§ TASK PROMPT: The entries below contain a line with "mbind (getSessionMapping_pure sessionId w)." and a line with "value r = None) ∧". Quote exactly those two lines and all lines between them.

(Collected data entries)
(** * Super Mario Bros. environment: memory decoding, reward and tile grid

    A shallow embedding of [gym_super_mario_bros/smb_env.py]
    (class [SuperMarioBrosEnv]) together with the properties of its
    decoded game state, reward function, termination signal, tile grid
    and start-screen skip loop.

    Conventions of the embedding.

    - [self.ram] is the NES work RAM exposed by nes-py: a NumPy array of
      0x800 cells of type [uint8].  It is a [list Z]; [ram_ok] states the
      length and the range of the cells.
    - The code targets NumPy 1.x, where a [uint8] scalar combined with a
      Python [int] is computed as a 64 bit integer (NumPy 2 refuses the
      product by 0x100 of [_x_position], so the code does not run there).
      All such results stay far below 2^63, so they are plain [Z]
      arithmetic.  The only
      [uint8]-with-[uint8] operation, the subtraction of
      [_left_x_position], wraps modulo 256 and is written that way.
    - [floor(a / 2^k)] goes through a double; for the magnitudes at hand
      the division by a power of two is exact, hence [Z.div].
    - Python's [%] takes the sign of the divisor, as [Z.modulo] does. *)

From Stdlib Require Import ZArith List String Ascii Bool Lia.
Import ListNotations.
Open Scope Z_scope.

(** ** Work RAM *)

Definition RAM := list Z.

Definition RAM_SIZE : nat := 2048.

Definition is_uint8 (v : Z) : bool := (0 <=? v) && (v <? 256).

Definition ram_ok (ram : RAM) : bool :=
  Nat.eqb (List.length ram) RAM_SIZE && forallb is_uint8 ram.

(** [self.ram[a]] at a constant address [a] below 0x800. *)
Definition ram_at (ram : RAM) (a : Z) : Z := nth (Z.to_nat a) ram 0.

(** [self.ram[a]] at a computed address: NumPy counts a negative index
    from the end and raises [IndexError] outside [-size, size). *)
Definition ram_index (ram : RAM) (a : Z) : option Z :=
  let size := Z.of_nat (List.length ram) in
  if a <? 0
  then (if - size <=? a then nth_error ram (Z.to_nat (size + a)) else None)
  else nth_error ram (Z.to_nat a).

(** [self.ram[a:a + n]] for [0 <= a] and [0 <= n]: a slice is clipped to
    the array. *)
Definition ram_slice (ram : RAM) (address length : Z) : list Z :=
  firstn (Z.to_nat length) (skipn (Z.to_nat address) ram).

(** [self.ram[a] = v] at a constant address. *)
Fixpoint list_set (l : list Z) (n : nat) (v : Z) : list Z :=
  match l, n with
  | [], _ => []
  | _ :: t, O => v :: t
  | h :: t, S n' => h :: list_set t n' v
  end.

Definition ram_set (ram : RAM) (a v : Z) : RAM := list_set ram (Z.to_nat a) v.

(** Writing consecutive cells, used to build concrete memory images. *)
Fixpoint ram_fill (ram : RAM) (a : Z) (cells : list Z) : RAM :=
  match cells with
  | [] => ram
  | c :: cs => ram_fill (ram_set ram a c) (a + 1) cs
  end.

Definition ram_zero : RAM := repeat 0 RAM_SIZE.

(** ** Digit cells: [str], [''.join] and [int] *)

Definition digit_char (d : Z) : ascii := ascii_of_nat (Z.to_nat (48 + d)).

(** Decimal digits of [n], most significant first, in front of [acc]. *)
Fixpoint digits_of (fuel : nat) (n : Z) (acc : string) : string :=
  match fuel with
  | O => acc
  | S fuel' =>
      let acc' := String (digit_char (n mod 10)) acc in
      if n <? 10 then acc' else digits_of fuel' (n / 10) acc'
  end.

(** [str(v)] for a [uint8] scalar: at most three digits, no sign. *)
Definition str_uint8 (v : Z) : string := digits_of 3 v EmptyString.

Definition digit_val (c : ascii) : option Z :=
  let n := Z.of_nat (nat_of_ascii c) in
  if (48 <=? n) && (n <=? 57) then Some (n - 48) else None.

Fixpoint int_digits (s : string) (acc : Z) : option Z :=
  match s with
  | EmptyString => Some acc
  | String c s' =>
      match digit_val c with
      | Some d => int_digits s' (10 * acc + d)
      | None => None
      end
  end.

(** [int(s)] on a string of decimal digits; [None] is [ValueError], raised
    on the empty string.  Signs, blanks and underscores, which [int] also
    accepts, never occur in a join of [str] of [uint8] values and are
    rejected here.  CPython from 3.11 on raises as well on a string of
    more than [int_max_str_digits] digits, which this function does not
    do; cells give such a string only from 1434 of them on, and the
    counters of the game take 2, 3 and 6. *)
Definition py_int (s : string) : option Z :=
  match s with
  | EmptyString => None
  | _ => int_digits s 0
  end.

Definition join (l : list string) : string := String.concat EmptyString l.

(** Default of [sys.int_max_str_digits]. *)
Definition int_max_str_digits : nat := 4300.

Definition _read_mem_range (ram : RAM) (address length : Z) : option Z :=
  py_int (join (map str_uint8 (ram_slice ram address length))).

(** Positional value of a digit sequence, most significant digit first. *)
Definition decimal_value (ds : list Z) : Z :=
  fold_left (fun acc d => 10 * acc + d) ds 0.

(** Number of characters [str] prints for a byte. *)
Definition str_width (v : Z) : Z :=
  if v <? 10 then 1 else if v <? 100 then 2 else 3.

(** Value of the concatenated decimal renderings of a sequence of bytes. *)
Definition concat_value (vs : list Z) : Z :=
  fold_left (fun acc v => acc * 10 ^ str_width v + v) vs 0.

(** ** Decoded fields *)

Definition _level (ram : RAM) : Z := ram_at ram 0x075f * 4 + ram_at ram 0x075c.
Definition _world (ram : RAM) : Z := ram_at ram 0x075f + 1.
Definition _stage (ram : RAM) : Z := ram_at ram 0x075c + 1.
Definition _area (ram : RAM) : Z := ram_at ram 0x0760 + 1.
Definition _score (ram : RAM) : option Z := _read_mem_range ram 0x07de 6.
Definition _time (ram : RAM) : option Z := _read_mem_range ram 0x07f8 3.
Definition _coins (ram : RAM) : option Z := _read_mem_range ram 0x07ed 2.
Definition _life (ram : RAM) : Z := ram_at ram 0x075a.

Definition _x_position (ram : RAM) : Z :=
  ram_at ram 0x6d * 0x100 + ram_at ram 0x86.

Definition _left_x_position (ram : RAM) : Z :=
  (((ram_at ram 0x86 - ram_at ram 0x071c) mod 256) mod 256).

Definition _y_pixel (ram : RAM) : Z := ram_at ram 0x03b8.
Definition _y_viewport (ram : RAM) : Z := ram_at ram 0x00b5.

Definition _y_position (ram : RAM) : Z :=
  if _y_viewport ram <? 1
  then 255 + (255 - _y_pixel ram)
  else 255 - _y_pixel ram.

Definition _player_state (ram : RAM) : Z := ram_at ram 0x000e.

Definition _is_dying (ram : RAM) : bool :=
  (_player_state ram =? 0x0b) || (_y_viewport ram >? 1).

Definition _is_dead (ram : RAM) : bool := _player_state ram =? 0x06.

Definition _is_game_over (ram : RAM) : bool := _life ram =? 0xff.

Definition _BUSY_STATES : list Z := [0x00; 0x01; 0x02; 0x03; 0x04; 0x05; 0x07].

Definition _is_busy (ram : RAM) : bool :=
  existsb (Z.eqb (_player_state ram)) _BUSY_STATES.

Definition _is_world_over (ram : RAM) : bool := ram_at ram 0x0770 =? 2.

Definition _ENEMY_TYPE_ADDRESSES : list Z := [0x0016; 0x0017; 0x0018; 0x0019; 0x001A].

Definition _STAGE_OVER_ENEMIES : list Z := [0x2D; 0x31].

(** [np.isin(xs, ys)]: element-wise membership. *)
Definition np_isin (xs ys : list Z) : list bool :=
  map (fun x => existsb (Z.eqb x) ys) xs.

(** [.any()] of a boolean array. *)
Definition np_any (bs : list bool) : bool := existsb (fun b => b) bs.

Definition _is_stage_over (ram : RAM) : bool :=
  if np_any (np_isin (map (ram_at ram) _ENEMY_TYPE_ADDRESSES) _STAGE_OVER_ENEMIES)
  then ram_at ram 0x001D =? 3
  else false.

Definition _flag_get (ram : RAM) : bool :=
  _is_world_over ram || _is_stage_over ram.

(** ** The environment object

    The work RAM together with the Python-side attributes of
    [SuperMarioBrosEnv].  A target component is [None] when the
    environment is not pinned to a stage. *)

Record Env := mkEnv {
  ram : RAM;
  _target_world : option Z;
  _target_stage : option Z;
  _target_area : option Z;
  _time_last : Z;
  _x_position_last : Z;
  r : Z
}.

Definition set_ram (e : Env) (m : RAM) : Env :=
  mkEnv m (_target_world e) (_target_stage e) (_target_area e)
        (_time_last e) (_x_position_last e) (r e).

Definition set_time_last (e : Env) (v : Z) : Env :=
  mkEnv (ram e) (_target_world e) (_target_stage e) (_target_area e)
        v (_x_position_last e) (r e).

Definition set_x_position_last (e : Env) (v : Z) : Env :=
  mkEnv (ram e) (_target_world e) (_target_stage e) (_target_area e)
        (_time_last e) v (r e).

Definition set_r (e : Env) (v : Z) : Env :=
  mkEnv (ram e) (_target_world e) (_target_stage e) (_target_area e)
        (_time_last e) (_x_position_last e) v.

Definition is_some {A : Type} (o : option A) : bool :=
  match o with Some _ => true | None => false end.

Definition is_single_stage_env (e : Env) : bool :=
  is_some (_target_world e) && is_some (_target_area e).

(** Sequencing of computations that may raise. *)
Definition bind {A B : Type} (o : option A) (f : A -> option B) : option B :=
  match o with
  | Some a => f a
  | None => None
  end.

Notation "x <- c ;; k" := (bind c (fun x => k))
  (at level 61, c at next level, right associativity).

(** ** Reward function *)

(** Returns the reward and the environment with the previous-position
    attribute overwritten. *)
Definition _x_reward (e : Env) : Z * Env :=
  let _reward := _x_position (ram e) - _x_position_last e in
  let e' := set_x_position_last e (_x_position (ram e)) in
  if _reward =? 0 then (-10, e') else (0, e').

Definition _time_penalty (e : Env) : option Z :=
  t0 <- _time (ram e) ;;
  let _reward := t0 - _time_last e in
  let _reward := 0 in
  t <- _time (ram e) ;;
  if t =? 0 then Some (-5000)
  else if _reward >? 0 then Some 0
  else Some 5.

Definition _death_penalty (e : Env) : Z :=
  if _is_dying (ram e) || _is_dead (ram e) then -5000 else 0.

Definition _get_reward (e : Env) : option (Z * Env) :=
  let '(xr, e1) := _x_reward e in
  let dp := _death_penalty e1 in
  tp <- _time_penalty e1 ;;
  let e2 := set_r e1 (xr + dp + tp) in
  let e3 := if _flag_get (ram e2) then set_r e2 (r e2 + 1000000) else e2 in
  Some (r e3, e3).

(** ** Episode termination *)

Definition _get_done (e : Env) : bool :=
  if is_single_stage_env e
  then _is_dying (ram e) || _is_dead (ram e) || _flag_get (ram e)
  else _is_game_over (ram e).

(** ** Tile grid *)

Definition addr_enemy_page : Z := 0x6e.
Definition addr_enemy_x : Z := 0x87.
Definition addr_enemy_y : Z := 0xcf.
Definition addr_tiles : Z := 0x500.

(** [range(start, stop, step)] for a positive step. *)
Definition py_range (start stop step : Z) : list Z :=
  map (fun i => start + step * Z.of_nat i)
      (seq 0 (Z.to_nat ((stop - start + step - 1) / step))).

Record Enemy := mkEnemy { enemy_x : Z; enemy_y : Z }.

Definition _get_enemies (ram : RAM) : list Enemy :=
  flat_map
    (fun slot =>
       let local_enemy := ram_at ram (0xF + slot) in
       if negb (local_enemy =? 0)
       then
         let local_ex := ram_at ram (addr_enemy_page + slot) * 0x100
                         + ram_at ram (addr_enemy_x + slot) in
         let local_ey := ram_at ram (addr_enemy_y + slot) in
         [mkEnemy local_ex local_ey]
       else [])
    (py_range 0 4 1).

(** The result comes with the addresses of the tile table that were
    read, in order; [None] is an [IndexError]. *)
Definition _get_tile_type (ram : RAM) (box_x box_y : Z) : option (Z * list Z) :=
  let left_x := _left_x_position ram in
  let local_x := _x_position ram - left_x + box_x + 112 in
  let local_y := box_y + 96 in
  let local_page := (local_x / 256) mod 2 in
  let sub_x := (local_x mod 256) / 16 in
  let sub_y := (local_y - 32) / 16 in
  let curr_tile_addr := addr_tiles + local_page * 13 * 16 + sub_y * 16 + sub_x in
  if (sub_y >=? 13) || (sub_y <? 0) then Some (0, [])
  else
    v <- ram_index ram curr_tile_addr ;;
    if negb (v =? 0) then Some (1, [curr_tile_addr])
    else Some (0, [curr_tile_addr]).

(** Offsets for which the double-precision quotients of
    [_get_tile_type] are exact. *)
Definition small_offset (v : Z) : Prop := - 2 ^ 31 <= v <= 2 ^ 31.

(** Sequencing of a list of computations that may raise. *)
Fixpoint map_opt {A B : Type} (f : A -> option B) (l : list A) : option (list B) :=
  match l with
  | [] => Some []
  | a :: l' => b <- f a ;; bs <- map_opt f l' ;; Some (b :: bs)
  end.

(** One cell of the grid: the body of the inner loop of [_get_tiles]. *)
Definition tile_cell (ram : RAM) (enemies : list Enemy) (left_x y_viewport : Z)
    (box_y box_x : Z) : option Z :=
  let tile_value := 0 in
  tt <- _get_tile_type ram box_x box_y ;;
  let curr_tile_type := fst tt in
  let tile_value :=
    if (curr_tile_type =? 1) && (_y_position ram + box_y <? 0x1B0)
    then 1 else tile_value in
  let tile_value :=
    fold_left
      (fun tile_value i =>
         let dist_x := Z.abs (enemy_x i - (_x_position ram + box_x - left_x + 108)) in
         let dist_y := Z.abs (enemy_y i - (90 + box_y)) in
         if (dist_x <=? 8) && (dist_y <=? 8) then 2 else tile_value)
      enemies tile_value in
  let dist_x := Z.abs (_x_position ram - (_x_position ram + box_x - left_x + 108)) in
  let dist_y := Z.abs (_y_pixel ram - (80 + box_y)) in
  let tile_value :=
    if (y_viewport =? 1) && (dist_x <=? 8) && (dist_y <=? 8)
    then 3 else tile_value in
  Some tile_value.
...
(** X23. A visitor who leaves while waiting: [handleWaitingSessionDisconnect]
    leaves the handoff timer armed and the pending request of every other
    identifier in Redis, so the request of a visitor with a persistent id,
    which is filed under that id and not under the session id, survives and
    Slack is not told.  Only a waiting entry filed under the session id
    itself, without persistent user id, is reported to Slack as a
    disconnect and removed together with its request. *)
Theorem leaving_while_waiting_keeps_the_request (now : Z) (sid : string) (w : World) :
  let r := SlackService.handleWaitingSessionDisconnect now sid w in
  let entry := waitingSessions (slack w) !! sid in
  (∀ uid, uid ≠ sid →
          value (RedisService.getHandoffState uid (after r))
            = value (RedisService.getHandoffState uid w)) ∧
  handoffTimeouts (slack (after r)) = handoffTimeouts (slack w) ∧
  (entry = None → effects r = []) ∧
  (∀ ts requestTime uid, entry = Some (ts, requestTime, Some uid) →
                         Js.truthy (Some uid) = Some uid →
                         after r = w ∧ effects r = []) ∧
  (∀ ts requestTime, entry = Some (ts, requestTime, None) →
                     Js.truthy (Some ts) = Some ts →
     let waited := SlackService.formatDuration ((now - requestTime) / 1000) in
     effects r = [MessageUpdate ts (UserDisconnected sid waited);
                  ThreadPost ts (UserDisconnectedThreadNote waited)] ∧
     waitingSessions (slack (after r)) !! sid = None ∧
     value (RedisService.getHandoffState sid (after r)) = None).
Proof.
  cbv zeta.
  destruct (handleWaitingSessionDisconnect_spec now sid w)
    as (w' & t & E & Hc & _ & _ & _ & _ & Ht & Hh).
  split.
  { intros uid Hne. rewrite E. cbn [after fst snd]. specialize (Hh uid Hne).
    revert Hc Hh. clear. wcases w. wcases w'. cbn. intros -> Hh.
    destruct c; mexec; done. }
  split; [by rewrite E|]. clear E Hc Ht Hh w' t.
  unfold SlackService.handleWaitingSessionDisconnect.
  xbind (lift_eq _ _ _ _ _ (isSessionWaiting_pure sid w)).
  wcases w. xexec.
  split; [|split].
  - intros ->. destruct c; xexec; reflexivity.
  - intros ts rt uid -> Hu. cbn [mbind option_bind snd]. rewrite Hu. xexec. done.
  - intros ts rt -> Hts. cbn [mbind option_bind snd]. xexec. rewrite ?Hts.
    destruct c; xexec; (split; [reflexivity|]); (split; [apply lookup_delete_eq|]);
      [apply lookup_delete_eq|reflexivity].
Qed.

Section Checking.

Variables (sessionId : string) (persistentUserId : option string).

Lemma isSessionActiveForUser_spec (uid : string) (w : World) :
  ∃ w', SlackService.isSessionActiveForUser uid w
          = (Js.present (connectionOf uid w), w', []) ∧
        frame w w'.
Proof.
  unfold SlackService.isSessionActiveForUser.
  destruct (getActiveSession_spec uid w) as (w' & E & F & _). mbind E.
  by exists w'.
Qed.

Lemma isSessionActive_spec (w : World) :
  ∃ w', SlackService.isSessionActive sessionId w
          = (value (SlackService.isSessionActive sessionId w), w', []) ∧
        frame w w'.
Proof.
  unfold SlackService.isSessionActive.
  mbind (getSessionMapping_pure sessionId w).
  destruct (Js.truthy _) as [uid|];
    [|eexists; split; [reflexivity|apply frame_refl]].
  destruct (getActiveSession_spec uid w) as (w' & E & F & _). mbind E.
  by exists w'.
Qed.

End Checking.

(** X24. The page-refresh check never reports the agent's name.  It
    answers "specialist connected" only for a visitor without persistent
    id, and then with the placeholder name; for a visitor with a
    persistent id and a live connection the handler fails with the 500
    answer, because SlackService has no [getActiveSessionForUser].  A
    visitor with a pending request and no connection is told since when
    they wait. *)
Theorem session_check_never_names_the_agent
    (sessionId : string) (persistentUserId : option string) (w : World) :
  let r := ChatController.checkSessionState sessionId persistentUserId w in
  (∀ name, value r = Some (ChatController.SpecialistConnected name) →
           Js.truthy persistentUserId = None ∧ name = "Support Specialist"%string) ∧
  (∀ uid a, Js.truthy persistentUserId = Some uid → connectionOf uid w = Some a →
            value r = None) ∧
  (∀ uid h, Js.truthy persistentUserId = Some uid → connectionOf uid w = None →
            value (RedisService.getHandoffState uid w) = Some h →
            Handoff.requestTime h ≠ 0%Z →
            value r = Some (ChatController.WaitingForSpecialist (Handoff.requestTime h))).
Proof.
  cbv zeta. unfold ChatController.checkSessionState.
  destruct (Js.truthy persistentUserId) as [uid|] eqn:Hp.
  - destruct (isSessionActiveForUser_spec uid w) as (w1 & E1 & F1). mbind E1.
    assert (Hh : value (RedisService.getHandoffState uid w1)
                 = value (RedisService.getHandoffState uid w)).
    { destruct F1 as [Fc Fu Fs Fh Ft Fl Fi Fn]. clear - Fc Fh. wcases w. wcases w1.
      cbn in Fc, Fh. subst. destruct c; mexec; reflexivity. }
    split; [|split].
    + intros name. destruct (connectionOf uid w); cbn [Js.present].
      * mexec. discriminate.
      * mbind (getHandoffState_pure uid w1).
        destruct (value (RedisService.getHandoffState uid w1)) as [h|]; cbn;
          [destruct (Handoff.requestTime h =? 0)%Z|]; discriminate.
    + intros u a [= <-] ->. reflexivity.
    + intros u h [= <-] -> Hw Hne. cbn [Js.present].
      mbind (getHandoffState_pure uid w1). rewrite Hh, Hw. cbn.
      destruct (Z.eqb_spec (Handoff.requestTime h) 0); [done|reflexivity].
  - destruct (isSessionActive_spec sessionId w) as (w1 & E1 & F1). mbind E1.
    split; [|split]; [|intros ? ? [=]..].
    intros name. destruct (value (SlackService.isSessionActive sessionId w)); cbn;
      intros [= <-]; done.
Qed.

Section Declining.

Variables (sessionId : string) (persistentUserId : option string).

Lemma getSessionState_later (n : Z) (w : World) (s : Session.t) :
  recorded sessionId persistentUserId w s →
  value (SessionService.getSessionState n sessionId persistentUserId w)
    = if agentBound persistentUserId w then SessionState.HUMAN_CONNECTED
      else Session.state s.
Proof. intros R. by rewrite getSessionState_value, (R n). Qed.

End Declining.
--
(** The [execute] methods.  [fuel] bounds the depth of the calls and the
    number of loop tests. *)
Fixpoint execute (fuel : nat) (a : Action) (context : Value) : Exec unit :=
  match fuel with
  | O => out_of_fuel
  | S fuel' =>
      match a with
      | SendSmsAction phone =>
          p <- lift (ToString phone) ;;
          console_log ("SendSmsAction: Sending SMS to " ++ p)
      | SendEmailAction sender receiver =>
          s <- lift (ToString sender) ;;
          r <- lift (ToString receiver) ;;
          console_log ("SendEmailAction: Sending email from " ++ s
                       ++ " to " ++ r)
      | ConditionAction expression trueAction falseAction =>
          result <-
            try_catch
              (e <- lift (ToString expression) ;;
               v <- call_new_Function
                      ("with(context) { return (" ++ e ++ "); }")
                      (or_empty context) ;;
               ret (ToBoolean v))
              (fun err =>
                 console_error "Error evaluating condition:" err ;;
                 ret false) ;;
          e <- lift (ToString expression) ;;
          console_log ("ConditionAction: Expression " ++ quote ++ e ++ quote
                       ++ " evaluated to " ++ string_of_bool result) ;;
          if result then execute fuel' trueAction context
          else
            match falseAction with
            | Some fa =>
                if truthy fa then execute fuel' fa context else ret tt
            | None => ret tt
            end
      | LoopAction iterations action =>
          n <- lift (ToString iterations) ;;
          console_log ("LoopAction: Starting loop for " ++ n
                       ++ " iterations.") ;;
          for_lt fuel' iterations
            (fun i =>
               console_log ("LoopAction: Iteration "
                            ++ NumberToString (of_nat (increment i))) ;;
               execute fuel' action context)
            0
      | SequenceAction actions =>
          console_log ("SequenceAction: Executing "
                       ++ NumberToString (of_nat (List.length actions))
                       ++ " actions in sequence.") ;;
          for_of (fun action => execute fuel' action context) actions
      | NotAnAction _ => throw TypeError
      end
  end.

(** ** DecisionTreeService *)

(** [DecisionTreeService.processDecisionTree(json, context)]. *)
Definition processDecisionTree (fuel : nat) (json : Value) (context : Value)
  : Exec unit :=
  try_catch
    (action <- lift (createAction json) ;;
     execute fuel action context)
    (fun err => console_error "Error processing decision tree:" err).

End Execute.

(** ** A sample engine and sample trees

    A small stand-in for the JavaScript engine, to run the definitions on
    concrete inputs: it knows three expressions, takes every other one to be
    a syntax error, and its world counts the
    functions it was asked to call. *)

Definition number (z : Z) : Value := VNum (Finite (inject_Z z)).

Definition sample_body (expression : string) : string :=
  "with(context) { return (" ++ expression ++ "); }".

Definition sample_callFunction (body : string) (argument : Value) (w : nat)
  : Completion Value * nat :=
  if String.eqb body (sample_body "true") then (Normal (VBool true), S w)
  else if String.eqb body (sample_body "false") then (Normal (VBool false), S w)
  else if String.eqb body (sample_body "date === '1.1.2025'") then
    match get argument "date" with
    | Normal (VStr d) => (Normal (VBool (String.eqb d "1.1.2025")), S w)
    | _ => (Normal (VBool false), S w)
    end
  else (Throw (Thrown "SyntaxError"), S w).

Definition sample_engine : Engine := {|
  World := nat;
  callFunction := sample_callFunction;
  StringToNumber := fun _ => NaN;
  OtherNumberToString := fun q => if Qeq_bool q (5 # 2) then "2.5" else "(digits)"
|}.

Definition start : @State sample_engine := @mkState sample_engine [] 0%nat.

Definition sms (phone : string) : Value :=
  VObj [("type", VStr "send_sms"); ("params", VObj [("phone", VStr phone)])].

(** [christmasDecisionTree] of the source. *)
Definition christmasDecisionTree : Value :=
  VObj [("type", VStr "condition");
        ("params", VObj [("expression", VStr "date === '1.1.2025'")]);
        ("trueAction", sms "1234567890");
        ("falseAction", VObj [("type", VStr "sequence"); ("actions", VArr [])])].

§ ANSWER BELOW:
  mbind (getSessionMapping_pure sessionId w).
  destruct (Js.truthy _) as [uid|];
    [|eexists; split; [reflexivity|apply frame_refl]].
  destruct (getActiveSession_spec uid w) as (w' & E & F & _). mbind E.
  by exists w'.
Qed.

End Checking.

(** X24. The page-refresh check never reports the agent's name.  It
    answers "specialist connected" only for a visitor without persistent
    id, and then with the placeholder name; for a visitor with a
    persistent id and a live connection the handler fails with the 500
    answer, because SlackService has no [getActiveSessionForUser].  A
    visitor with a pending request and no connection is told since when
    they wait. *)
Theorem session_check_never_names_the_agent
    (sessionId : string) (persistentUserId : option string) (w : World) :
  let r := ChatController.checkSessionState sessionId persistentUserId w in
  (∀ name, value r = Some (ChatController.SpecialistConnected name) →
           Js.truthy persistentUserId = None ∧ name = "Support Specialist"%string) ∧
  (∀ uid a, Js.truthy persistentUserId = Some uid → connectionOf uid w = Some a →
            value r = None) ∧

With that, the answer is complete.